Far East Machinery established that it did not target the Texas market for
selling pipe. Accordingly, Far East Machinery did not purposefully avail itself of
the privilege of conducting activities within Texas, and did not invoke the benefits
and protections of its laws. We conclude the trial court erred by denying Far East
Machinery’s special appearance.
CONCLUSION
We reverse the trial court’s order denying Far East Machinery’s special
appearance. We render judgment dismissing appellees’ claims against Far East
Machinery for lack of jurisdiction.
/Lana Myers//
210267f.p05 LANA MYERS
JUSTICE
–38–
Court of Appeals
Fifth District of Texas at Dallas
JUDGMENT
Far East Machinery Co., Appellant On Appeal from the County Court at
Law No. 5, Dallas County, Texas
No. 05-21-00267-CV V. Trial Court Cause No. CC-18-05668-
E.
Isabel Aranzamendi, Individually and Opinion delivered by Justice Myers.

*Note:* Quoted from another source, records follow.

(** One line that is not blank. *)
Definition head_line (line : string) (h : HeadState) : HeadState + icapErr :=
  let total := hs_total h + len line in
  if maxICAPHeaderBytes <? total then inr EHeadTooLarge
  else if match line with String c _ => (byte c =? 32) || (byte c =? 9) | EmptyString => false end then
    if bool_decide (hs_lastKey h = "") then inr EContinuation
    else inl (mkHead (<[hs_lastKey h := extend_last (header_values (hs_lastKey h) (hs_hdr h)) (TrimSpace line)]> (hs_hdr h))
                total (hs_count h) (hs_lastKey h))
  else if maxICAPHeaderCount <? hs_count h + 1 then inr ETooManyHeaders
  else match cut_byte colon line with
  | None => inr EHeaderLine
  | Some (key, value) =>
      if negb (isHTTPToken key) then inr EHeaderName
      else
        let key := CanonicalMIMEHeaderKey key in
        inl (mkHead (<[key := header_values key (hs_hdr h) ++ [TrimSpace value]]> (hs_hdr h)) total (hs_count h + 1) key)
  end.

Section Reading.
Context (fin : ReadEnd).

Fixpoint head_loop (fuel : nat) (h : HeadState) : Reader MIMEHeader := λ s,
  match fuel with
  | O => inr EHeadTooLarge
  | S fuel =>
      match readBoundedLine fin maxICAPHeaderLine s with
      | inr e => inr e
      | inl (line, s) =>
          if bool_decide (line = "") then inl (hs_hdr h, s)
          else match head_line line h with
          | inr e => inr e
          | inl h => head_loop fuel h s
          end
      end
  end.

Definition readBoundedMIMEHeader : Reader MIMEHeader := λ s, head_loop (S (String.length s)) (mkHead ∅ 0 0 "") s.

(** [readHTTPHeaders]: a header section, kept for the echo. *)
Fixpoint http_loop (fuel : nat) (n : Z) (out : string) : Reader string := λ s,
  match fuel with
  | O => inr EHeadTooLarge
  | S fuel =>
      match readBoundedLine fin maxICAPHeaderLine s with
      | inr e => inr e
      | inl (line, s) =>
          if maxICAPHeaderCount <? n then inr ETooManyHeaders
          else
            let out := out +:+ line +:+ crlf in
            if maxICAPHeaderBytes <? len out then inr EHeadTooLarge
            else if bool_decide (line = "") then inl (out, s)
            else http_loop fuel (n + 1) out s
      end
  end.

Definition readHTTPHeaders : Reader string := λ s, http_loop (S (String.length s)) 0 "" s.

End Reading.

(** ** Replies *)

Record icapEcho := mkEcho { ec_hdrs : list (string * string); ec_bodyName : string }.

Inductive IcapReply :=
  | RContinue
  | RStatus (fp : string) (code : Z) (reason extra : string)
  | REcho (fp : string) (echo : icapEcho) (body : string)
  | RInfected (fp : string) (matches : list Match)
  | ROptions (fp date : string).

Definition icapViolationMax : Z := 256.
Definition icapViolationsMaxListed : nat := 16.

(** The runes of [icapHeaderValue]; [utf8.RuneLen] is the length of the
    encoding. *)
Fixpoint value_loop (rs : list Z) (out : string) : string :=
  match rs with
  | [] => out
  | r :: rs =>
      if (r <? 32) || (r =? 127) || ((128 <=? r) && (r <? 160)) || (r =? RuneError) then value_loop rs out
      else if icapViolationMax <? len out + len (encode_rune r) then out
      else value_loop rs (out +:+ encode_rune r)
  end.

Definition icapHeaderValue (v : string) : string :=
  let out := value_loop (runes v) "" in if bool_decide (out = "") then "-" else out.

Definition tab : string := String (ascii_of_Z 9) "".

Definition icapViolationLines (l : list Match) : string :=
  string_concat ((λ m, tab +:+ icapHeaderValue "" +:+ crlf +:+ tab +:+ icapHeaderValue (m_Rule m) +:+ crlf
                       +:+ tab +:+ "0" +:+ crlf +:+ tab +:+ "2" +:+ crlf) <$> l).

(** The sections of the echo with their offsets. *)
Fixpoint echo_offsets (hdrs : list (string * string)) (off : Z) : list (string * Z) * Z :=
  match hdrs with
  | [] => ([], off)
  | (name, raw) :: hdrs => let '(l, off') := echo_offsets hdrs (off + len raw) in ((name, off) :: l, off')
  end.

Definition render_sections (l : list (string * Z)) : string :=
  match (λ s, s.1 +:+ "=" +:+ FormatInt s.2) <$> l with
  | [] => ""
  | x :: xs => foldl (λ acc y, acc +:+ ", " +:+ y) x xs
  end.

Section Replies.
Context (sha256 : string → string).

Definition icapISTag (fp : string) : string := String dquote (hex_encode (string_take 8 (sha256 fp)) +:+ String dquote "").

Definition icapWriteStatusFP (fp : string) (code : Z) (reason extra : string) : string :=
  icapProtoVersion +:+ " " +:+ FormatInt code +:+ " " +:+ reason +:+ crlf
  +:+ "ISTag: " +:+ icapISTag fp +:+ crlf +:+ extra +:+ crlf.

Definition echo_has_body (e : icapEcho) (body : string) : bool := bool_decide (ec_bodyName e ≠ "") && (0 <? len body).

Definition echo_sections (e : icapEcho) (body : string) : list (string * Z) :=
  let '(l, off) := echo_offsets (ec_hdrs e) 0 in
  l ++ [(if echo_has_body e body then ec_bodyName e else "null-body", off)].

Definition icapWriteEcho (fp : string) (e : icapEcho) (body : string) : string :=
  icapProtoVersion +:+ " 200 OK" +:+ crlf
  +:+ "ISTag: " +:+ icapISTag fp +:+ crlf
  +:+ "Encapsulated: " +:+ render_sections (echo_sections e body) +:+ crlf
  +:+ crlf
  +:+ string_concat (snd <$> ec_hdrs e)
  +:+ (if echo_has_body e body then FormatInt16 (len body) +:+ crlf +:+ body +:+ crlf +:+ "0" +:+ crlf +:+ crlf else "").

(** The callers pass at least one match. *)
Definition icapWriteInfected (fp : string) (l : list Match) : string :=
  let threat := default "" (m_Rule <$> head l) in
  let body := "Blocked: " +:+ threat +:+ crlf in
  let infection := "X-Infection-Found: Type=0; Resolution=2; Threat=" +:+ threat +:+ ";" +:+ crlf in
  let resHdr := "HTTP/1.1 403 Forbidden" +:+ crlf +:+ "Content-Type: text/plain" +:+ crlf
                +:+ "Content-Length: " +:+ FormatInt (len body) +:+ crlf +:+ infection +:+ crlf in
  let listed := if (icapViolationsMaxListed <? length l)%nat then take icapViolationsMaxListed l else l in
  icapProtoVersion +:+ " 200 OK" +:+ crlf
  +:+ "ISTag: " +:+ icapISTag fp +:+ crlf
  +:+ infection
  +:+ "X-Violations-Found: " +:+ FormatInt (Z.of_nat (length listed)) +:+ crlf
  +:+ icapViolationLines listed
  +:+ "Encapsulated: res-hdr=0, res-body=" +:+ FormatInt (len resHdr) +:+ crlf
  +:+ crlf +:+ resHdr +:+ FormatInt16 (len body) +:+ crlf +:+ body +:+ crlf +:+ "0" +:+ crlf +:+ crlf.

Definition icapOptions (maxConns : Z) (fp date : string) : string :=
  icapProtoVersion +:+ " 200 OK" +:+ crlf +:+ "Methods: REQMOD, RESPMOD" +:+ crlf +:+ "ISTag: " +:+ icapISTag fp +:+ crlf
  +:+ "Allow: 204" +:+ crlf +:+ "Preview: 0" +:+ crlf +:+ "Encapsulated: null-body=0" +:+ crlf +:+ "Options-TTL: 3600" +:+ crlf
  +:+ "Max-Connections: " +:+ FormatInt maxConns +:+ crlf +:+ "Date: " +:+ date +:+ crlf +:+ crlf.

Definition reply_bytes (maxConns : Z) (r : IcapReply) : string :=
  match r with
  | RContinue => icapProtoVersion +:+ " 100 Continue" +:+ crlf +:+ crlf
  | RStatus fp code reason extra => icapWriteStatusFP fp code reason extra
  | REcho fp e body => icapWriteEcho fp e body
  | RInfected fp l => icapWriteInfected fp l
  | ROptions fp date => icapOptions maxConns fp date
  end.

End Replies.

(** ** Handlers *)

(** What happens around one request: the fingerprint in force, the admission
    race, whether the interim and the final reply can be written, the load,
    and the lookup of [lookupScanOutcomeStarted] with the fingerprint it reports. *)
Record IcapAnswers := mkIcapAnswers {
  ia_fp : string;
  ia_date : string;
  ia_free : bool;
  ia_race : Race;
  ia_continue_ok : bool;
  ia_reply_ok : bool;
  ia_occupied : Z;
  ia_autoEffort : Z;
  ia_interference : list Z;
  ia_lookup : string → string → ScanMeta → scanOutcome * LookupStatus * string
}.

(** The replies of a request and how it ends: an error, which ends the
    connection, or the unread bytes. *)
Record IcapOutcome := mkIcapOutcome { io_replies : list IcapReply; io_end : string + icapErr; io_state : ServerState }.

Section Handlers.
Context {T : TextEnv}.
Context (fin : ReadEnd) (cfg : ServerConfig) (a : IcapAnswers).

Definition icapWriteStatus (code : Z) (reason : string) : IcapReply := RStatus (ia_fp a) code reason "".

Definition bad_request : IcapReply := icapWriteStatus 400 "Bad Request".
Definition too_large : IcapReply := icapWriteStatus 413 "Request Entity Too Large".
Definition unavailable : IcapReply := icapWriteStatus 503 "Service Unavailable".

(** The reply to a failed body read; none after a timeout. *)
Definition body_error (e : icapErr) : list IcapReply :=
  if isTimeout e then [] else if bool_decide (e = EBodyTooLarge) then [too_large] else [bad_request].

(** The sections before the body: their bytes, and the body's name. *)
Fixpoint read_sections (sections : list string) (echo : icapEcho) (hasBody : bool) : Reader (icapEcho * bool) := λ s,
  match sections with
  | [] => inl ((echo, hasBody), s)
  | name :: sections =>
      if mem name ["req-hdr"; "res-hdr"] then
        match readHTTPHeaders fin s with
        | inr e => inr e
        | inl (raw, s) => read_sections sections {| echo with ec_hdrs := ec_hdrs echo ++ [(name, raw)] |} hasBody s
        end
      else if mem name ["req-body"; "res-body"; "opt-body"] then
        read_sections sections {| echo with ec_bodyName := name |} true s
      else read_sections sections echo hasBody s
  end.

(** Preview, interim reply and continuation. *)
Definition read_body (hasPreview : bool) (s : string) : list IcapReply * ((string * string) + icapErr) :=
  match readICAPChunkedBody fin (cf_MaxBody cfg) s with
  | inr e => (body_error e, inr e)
  | inl ((preview, ieof), s) =>
      if hasPreview && negb ieof then
        if negb (ia_continue_ok a) then ([], inr EWrite)
        else if cf_MaxBody cfg - len preview <=? 0 then ([RContinue; too_large], inr EBodyTooLarge)
        else match readICAPChunkedAppend fin preview (cf_MaxBody cfg) s with
        | inr e => (RContinue :: body_error e, inr e)
        | inl ((full, _), s) => ([RContinue], inl (full, s))
        end
      else ([], inl (preview, s))
  end.

Definition icap_meta (buf : string) : ScanMeta :=
  let '(d, _) := autoEnvDefault (cf_EffortAuto cfg) true (cf_Effort cfg) (cf_EffortMax cfg) (ia_occupied a) (cf_MaxInflight cfg)
                   (ia_autoEffort a) (ia_interference a) in
  {| zeroMeta with sm_RawKey := streamDedupKey buf; sm_Effort := ResolveEffortLevel 0 false d (cf_EffortMax cfg) |}.

Definition clean_reply (fp : string) (allow204 : bool) (echo : icapEcho) (buf : string) : IcapReply :=
  if allow204 then RStatus fp 204 "No Modification" "" else REcho fp echo buf.

(** From the lookup's answer on. *)
Definition verdict_reply (allow204 : bool) (echo : icapEcho) (buf : string) (r : scanOutcome * LookupStatus * string) (st : ServerState)
    : IcapReply * option icapErr * ServerState :=
  let '(o, status, fp) := r in
  let matches := lookupOrScan o status in
  if bool_decide (status = StCanceled) then (unavailable, Some EGaveUp, st)
  else
    let actionable := actionableMatches matches in
    let reason := degradedReason matches in
    if bool_decide (reason ≠ "") && bool_decide (actionable = []) then
      (icapWriteStatus 500 "Server Error", Some (EDegradedScan reason), st)
    else if bool_decide (actionable ≠ []) then (RInfected fp actionable, None, count "icap_infected" st)
    else (clean_reply fp allow204 echo buf, None, st).

(** Once the body is in. *)
Definition answer_body (allow204 : bool) (echo : icapEcho) (buf : string) (st : ServerState) : IcapReply * option icapErr * ServerState :=
  if bool_decide (buf = "") then (clean_reply (ia_fp a) allow204 echo "", None, st)
  else
    let meta := icap_meta buf in
    verdict_reply allow204 echo buf (ia_lookup a (icap_partition meta) buf meta) st.

Definition outcome_of (before : list IcapReply) (r : IcapReply * option icapErr * ServerState) (rest : string) : IcapOutcome :=
  let '(reply, err, st) := r in
  mkIcapOutcome (before ++ [reply]) (match err with Some e => inr e | None => if ia_reply_ok a then inl rest else inr EWrite end) st.

Definition handleICAPMod (hdr : MIMEHeader) (sections : list string) (s : string) (st : ServerState) : IcapOutcome :=
  let st := count "icap_requests" st in
  let allow204 := contains "204" (header_first "Allow" hdr) in
  let hasPreview := bool_decide (header_first "Preview" hdr ≠ "") in
  match read_sections sections (mkEcho [] "") false s with
  | inr e => mkIcapOutcome [bad_request] (inr e) st
  | inl ((echo, false), s) => outcome_of [] (answer_body allow204 echo "" st) s
  | inl ((echo, true), s) =>
      if negb (acquireOn (ia_free a) (ia_race a)) then mkIcapOutcome [unavailable] (inr EBusy) (count "busy" st)
      else match read_body hasPreview s with
      | (before, inr e) => mkIcapOutcome before (inr e) st
      | (before, inl (buf, s)) => outcome_of before (answer_body allow204 echo buf st) s
      end
  end.

Definition handleICAPOptions (s : string) (st : ServerState) : IcapOutcome :=
  outcome_of [] (ROptions (ia_fp a) (ia_date a), None, count "icap_options" st) s.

as Beneficiary of Wilber Dimas, Justices Partida-Kipness and Carlyle
Deceased, et al., Appellees participating.
In accordance with this Court’s opinion of this date, the trial court’s order
signed April 2, 2021, denying the special appearance filed by appellant Far East
Machinery Co. is REVERSED and judgment is RENDERED dismissing
appellees’ claims against appellant Far East Machinery Co. for lack of jurisdiction.
It is ORDERED that appellant Far East Machinery Co. recover its costs of
this appeal from appellees Isabel Aranzamendi, individually and as beneficiary of
Wilber Dimas, deceased; Pablo Morales Jaimes and Rosalina de Paz Puebla, as wrongful
death beneficiaries of Filiberto Morales de Paz, deceased; Joel Tovar; Jorge Tovar; Victor
Orozco; Abel Ponce Espinoza; Bethany Helen Morales, individually and as personal
representative of the estate of Filiberto Morales de Paz, deceased; Rocio Guiterrez Diaz Deleon,
as next friend of AMG, a minor; Jose Tovar; Aaron Haveron; Tonya Haveron; Richard Studer;
Matthew Aaron; Rebecca Aaron, individually and on behalf of J.A. and S.A., minor children;
Justin Barabas; Shelly Harwell; Vernon Barabas; Jessica Barabas; Jeffrey Barabas; Annette
Romer, individually and on behalf of the estate of Michael Bruggman; Victor Orozco; Abel
Ponce Espinoza; Jacob Rodriguez; Jose Antonio Reyes Torres; Nancy Shelton; and Matthew
Lytle.
This Court’s order signed June 3, 2021, staying the commencement of trial
pending disposition of this appeal is LIFTED.
Judgment entered this 13th day of September, 2022.